The debate is often framed as being over the nature of calories themselves, with scientists holding that calories are units of energy — each one no different than the other — and that obesity and related health problems are a result of a simple energy imbalance: More calories are coming into the body than are, for whatever reason, being burned. Taubes dismisses this notion as “inane,” but the disagreement isn’t really about calories at all. It’s about competing theories of obesity.

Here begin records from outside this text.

(* ===== verification/HttpProps.v ===== *)
(** * What the client prints can be read back

    [json.Marshal] of a tree without numbers is read as that tree by the reader of
    [Codec], whatever its strings hold. *)

From S2P Require Import Prelude Codec GoError Http.
From Stdlib Require Import ZArith Lia.
Local Open Scope Z_scope.

(** ** Trees *)
Section Induction.
Context (P : json → Prop) (Hnull : P JNull) (Hbool : ∀ b, P (JBool b)) (Hnum : ∀ l, P (JNum l)) (Hstr : ∀ s, P (JStr s))
  (Harr : ∀ l, Forall P l → P (JArr l)) (Hobj : ∀ ms, Forall (λ m, P m.2) ms → P (JObj ms)).
Fixpoint json_tree_ind (j : json) : P j :=
  match j with
  | JNull => Hnull
  | JBool b => Hbool b
  | JNum l => Hnum l
  | JStr s => Hstr s
  | JArr l => Harr l ((fix go l : Forall P l :=
      match l with [] => Forall_nil_2 _ | j :: l => Forall_cons_2 _ _ _ (json_tree_ind j) (go l) end) l)
  | JObj ms => Hobj ms ((fix go ms : Forall (λ m, P m.2) ms :=
      match ms with [] => Forall_nil_2 _ | m :: ms => Forall_cons_2 (λ m, P m.2) m ms (json_tree_ind m.2) (go ms) end) ms)
  end.
End Induction.
(** No number in it; how deep it is and how much fuel the reader needs. *)
Fixpoint textual (j : json) : bool :=
  match j with
  | JNum _ => false
  | JArr l => forallb textual l
  | JObj ms => forallb (λ m, textual m.2) ms
  | _ => true
  end.
Fixpoint height (j : json) : nat :=
  match j with
  | JArr l => S (foldr (λ j n, Nat.max (height j) n) O l)
  | JObj ms => S (foldr (λ m n, Nat.max (height m.2) n) O ms)
  | _ => O
  end.
Fixpoint effort (j : json) : nat :=
  match j with
  | JArr l => S (foldr (λ j n, S (Nat.max (effort j) n)) O l)
  | JObj ms => S (foldr (λ m n, S (Nat.max (effort m.2) n)) O ms)
  | _ => 1%nat
  end.
Definition after (c : ascii) : Prop := c ∈ [","; "}"; "]"]%char.
(** The reader finds [j] in front of what may follow a value. *)
Definition found (j : json) : Prop := ∀ fuel d c t, (effort j ≤ fuel)%nat → Z.of_nat (height j) ≤ d → after c →
  read_value fuel d (marshal j +:+ String c t) = Some (j, String c t).
Lemma found_string s : found (JStr s).
Proof.
  intros fuel d c t Hf _ _. destruct fuel as [|f]; [simpl in Hf; lia|]. cbn [marshal]. unfold json_string.
  rewrite app_assoc_s. change (bytes [34%N] +:+ ?x) with (String quote_char x). rewrite app_assoc_s.
  change (bytes [34%N] +:+ String c t) with (String quote_char (String c t)).
  transitivity ('(v, r) ← read_string (json_body s +:+ String quote_char (String c t));
                Some (JStr v, r)); [reflexivity|]. by rewrite read_json_body.
Qed.
Lemma found_literal j : j = JNull ∨ (∃ b, j = JBool b) → found j.
Proof. intros [->|[[] ->]] fuel d c t Hf _ _; (destruct fuel as [|f]; [simpl in Hf; lia|]); reflexivity. Qed.
(** The elements of an array and the members of an object, with what closes
    them. *)
Lemma read_elements_found l : l ≠ [] → Forall found l → ∀ fuel d t,
  (foldr (λ j n, S (Nat.max (effort j) n)) O l ≤ fuel)%nat →
  Z.of_nat (foldr (λ j n, Nat.max (height j) n) O l) ≤ d →
  read_elements fuel d (Join (marshal <$> l) "," +:+ String "]" t) = Some (l, t).
Proof.
  induction l as [|j l IH]; intros Hne Hl fuel d t Hf Hd; [done|]. apply Forall_cons in Hl as [Hj Hl].
  destruct fuel as [|f]; simpl in Hf, Hd; [lia|]. cbn [read_elements]. destruct l as [|j' l].
  - cbn [fmap list_fmap Join]. rewrite Hj by (unfold after; first [lia|set_solver]). reflexivity.
  - remember (j' :: l) as l' eqn:El.
    assert (Join (marshal <$> (j :: l')) "," +:+ String "]" t =
      marshal j +:+ String "," (Join (marshal <$> l') "," +:+ String "]" t)) as ->.
    { subst l'. cbn [fmap list_fmap Join]. by rewrite !app_assoc_s. }
    rewrite Hj by (unfold after; first [lia|set_solver]). cbn [mbind option_bind].
    change (skip_space (String "," ?s)) with (String "," s). rewrite expect_char.
    rewrite IH by (subst l'; first [done|lia]). reflexivity.
Qed.
Lemma read_members_found ms : ms ≠ [] → Forall (λ m, found m.2) ms → ∀ fuel d t,
  (foldr (λ m n, S (Nat.max (effort m.2) n)) O ms ≤ fuel)%nat →
  Z.of_nat (foldr (λ m n, Nat.max (height m.2) n) O ms) ≤ d →
  read_members fuel d (Join ((λ kv, json_string kv.1 +:+ ":" +:+ kv.2) <$> (prod_map id marshal <$> ms)) "," +:+ String "}" t) =
  Some (ms, t).
Proof.
  induction ms as [|[k j] ms IH]; intros Hne Hl fuel d t Hf Hd; [done|]. apply Forall_cons in Hl as [Hj Hl].
  destruct fuel as [|f]; simpl in Hf, Hd, Hj; [lia|]. cbn [read_members].
  set (rest := match ms with [] => String "}" t | _ => String "," (Join ((λ kv : string * string,
    json_string kv.1 +:+ ":" +:+ kv.2) <$> (prod_map id marshal <$> ms)) "," +:+ String "}" t) end).
  assert (Join ((λ kv, json_string kv.1 +:+ ":" +:+ kv.2) <$> (prod_map id marshal <$> ((k, j) :: ms))) "," +:+ String "}" t =
    String quote_char (json_body k +:+ String quote_char (String ":" (marshal j +:+ rest)))) as ->.
  { subst rest. destruct ms as [|[k' j'] ms]; cbn [fmap list_fmap prod_map fst snd Join]; unfold json_string;
      by rewrite !app_assoc_s. }
  change (skip_space (String quote_char ?s)) with (String quote_char s).
  rewrite expect_char. cbn [mbind option_bind]. rewrite read_json_body. cbn [mbind option_bind].
  change (skip_space (String ":" ?s)) with (String ":" s). rewrite expect_char. cbn [mbind option_bind].
  destruct ms as [|m ms]; subst rest.
  - rewrite Hj by (unfold after; first [lia|set_solver]). reflexivity.
  - rewrite Hj by (unfold after; first [lia|set_solver]). cbn [mbind option_bind].
    change (skip_space (String "," ?s)) with (String "," s). rewrite expect_char.
    rewrite IH by (first [done|simpl in *; lia]). reflexivity.
Qed.
(** A container ends with its bracket, whatever follows. *)
Lemma read_object ms : Forall (λ m, found m.2) ms → ∀ fuel d t,
  (effort (JObj ms) ≤ fuel)%nat → Z.of_nat (height (JObj ms)) ≤ d →
  read_value fuel d (marshal (JObj ms) +:+ t) = Some (JObj ms, t).
Proof.
  intros Hms fuel d t Hf Hd. destruct fuel as [|f]; [simpl in Hf; lia|]. cbn [height effort] in *.
  cbn [marshal]. unfold json_object. rewrite app_assoc_s, app_assoc_s.
  change ("}" +:+ t) with (String "}" t).
  destruct ms as [|m ms].
  - cbn [fmap list_fmap Join foldr] in *. cbn [read_value].
    change (skip_space ("{" +:+ "" +:+ String "}" t)) with (String "{" (String "}" t)). rewrite expect_char.
    destruct (Z.leb_spec d 0); [lia|]. change (skip_space (String "}" t)) with (String "}" t). by rewrite expect_char.
  - set (body := Join _ ","). assert (∃ b, body +:+ String "}" t = String quote_char b) as [b Hb].
    { subst body. destruct m as [k j], ms as [|m' ms]; by eexists. }
    change ("{" +:+ body +:+ String "}" t) with (String "{" (body +:+ String "}" t)). cbn [read_value].
    change (skip_space (String "{" ?s)) with (String "{" s). rewrite expect_char.
    destruct (Z.leb_spec d 0); [lia|].
    rewrite Hb at 1. change (expect "}" (skip_space (String quote_char b))) with (@None string). cbv iota.
    subst body. rewrite read_members_found by (first [done|lia]). reflexivity.
Qed.
Lemma read_array l : forallb textual l → Forall found l → ∀ fuel d t,
  (effort (JArr l) ≤ fuel)%nat → Z.of_nat (height (JArr l)) ≤ d →
  read_value fuel d (marshal (JArr l) +:+ t) = Some (JArr l, t).
Proof.
  intros Ht Hl fuel d t Hf Hd. destruct fuel as [|f]; [simpl in Hf; lia|]. cbn [height effort] in *.
  cbn [marshal]. rewrite app_assoc_s, app_assoc_s. change ("]" +:+ t) with (String "]" t).
  destruct l as [|j l].
  - cbn [fmap list_fmap Join foldr] in *. cbn [read_value].
    change (skip_space ("[" +:+ "" +:+ String "]" t)) with (String "[" (String "]" t)).
    change (expect "{" (String "[" ?s)) with (@None string). cbv iota. rewrite expect_char.
    destruct (Z.leb_spec d 0); [lia|]. change (skip_space (String "]" t)) with (String "]" t). by rewrite expect_char.
  - set (body := Join _ ","). assert (expect "]" (skip_space (body +:+ String "]" t)) = None) as Hb.
    { subst body. simpl in Ht. destruct j as [|[]|n|s|l'|ms]; destruct l as [|j' l]; try done. }
    change ("[" +:+ body +:+ String "]" t) with (String "[" (body +:+ String "]" t)). cbn [read_value].
    change (skip_space (String "[" ?s)) with (String "[" s).
    change (expect "{" (String "[" ?s)) with (@None string). cbv iota. rewrite expect_char.
    destruct (Z.leb_spec d 0); [lia|]. rewrite Hb.
    subst body. rewrite read_elements_found by (first [done|lia]). reflexivity.
Qed.
Lemma textual_found j : textual j → found j.
Proof.
  induction j as [| | | |l IH|ms IH] using json_tree_ind; intros Ht.
  - apply found_literal. by left.
  - apply found_literal. right. by eexists.
  - done.
  - apply found_string.
  - assert (Forall found l) as Hl.
    { simpl in Ht. induction IH as [|j l Hj _ IHl]; [done|]. simpl in Ht. apply andb_prop_elim in Ht as [H1 H2].
      constructor; [by apply Hj|by apply IHl]. }
    intros fuel d c t Hf Hd _. by apply read_array.
  - assert (Forall (λ m, found m.2) ms) as Hl.
    { simpl in Ht. induction IH as [|m ms Hm _ IHl]; [done|]. simpl in Ht. apply andb_prop_elim in Ht as [H1 H2].
      constructor; [by apply Hm|by apply IHl]. }
    intros fuel d c t Hf Hd _. by apply read_object.
Qed.
(** The body of a request is read as the tree it was printed from. *)
Lemma read_json_marshal ms : textual (JObj ms) → Z.of_nat (height (JObj ms)) ≤ max_nesting →
  read_json (marshal (JObj ms)) = Some (JObj ms).
Proof.
  intros Ht Hh. unfold read_json. rewrite <- (read_value_fuel _ _ (effort (JObj ms))).
  assert (Forall (λ m, found m.2) ms) as Hl.
  { simpl in Ht. clear Hh. induction ms as [|m ms IH]; [done|]. simpl in Ht. apply andb_prop_elim in Ht as [H1 H2].
    constructor; [by apply textual_found|by apply IH]. }
  rewrite <- (app_nil_s (marshal (JObj ms))) at 2.
  rewrite read_object by (first [done|lia]). by rewrite bool_decide_eq_true_2.
Qed.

Is it caused, as Taubes contends, by an excess of insulin, driving energy into fat storage? Or is it caused by an excess of calories, which the body is forced to process and store as fat? No one really disputes that to avoid gaining weight a person must burn or otherwise expend all the calories ingested each day. The question is whether some ideal combination of calories from specific sources — fats, carbohydrates, and proteins — can prompt the body to burn more without your ever having to set foot on a treadmill.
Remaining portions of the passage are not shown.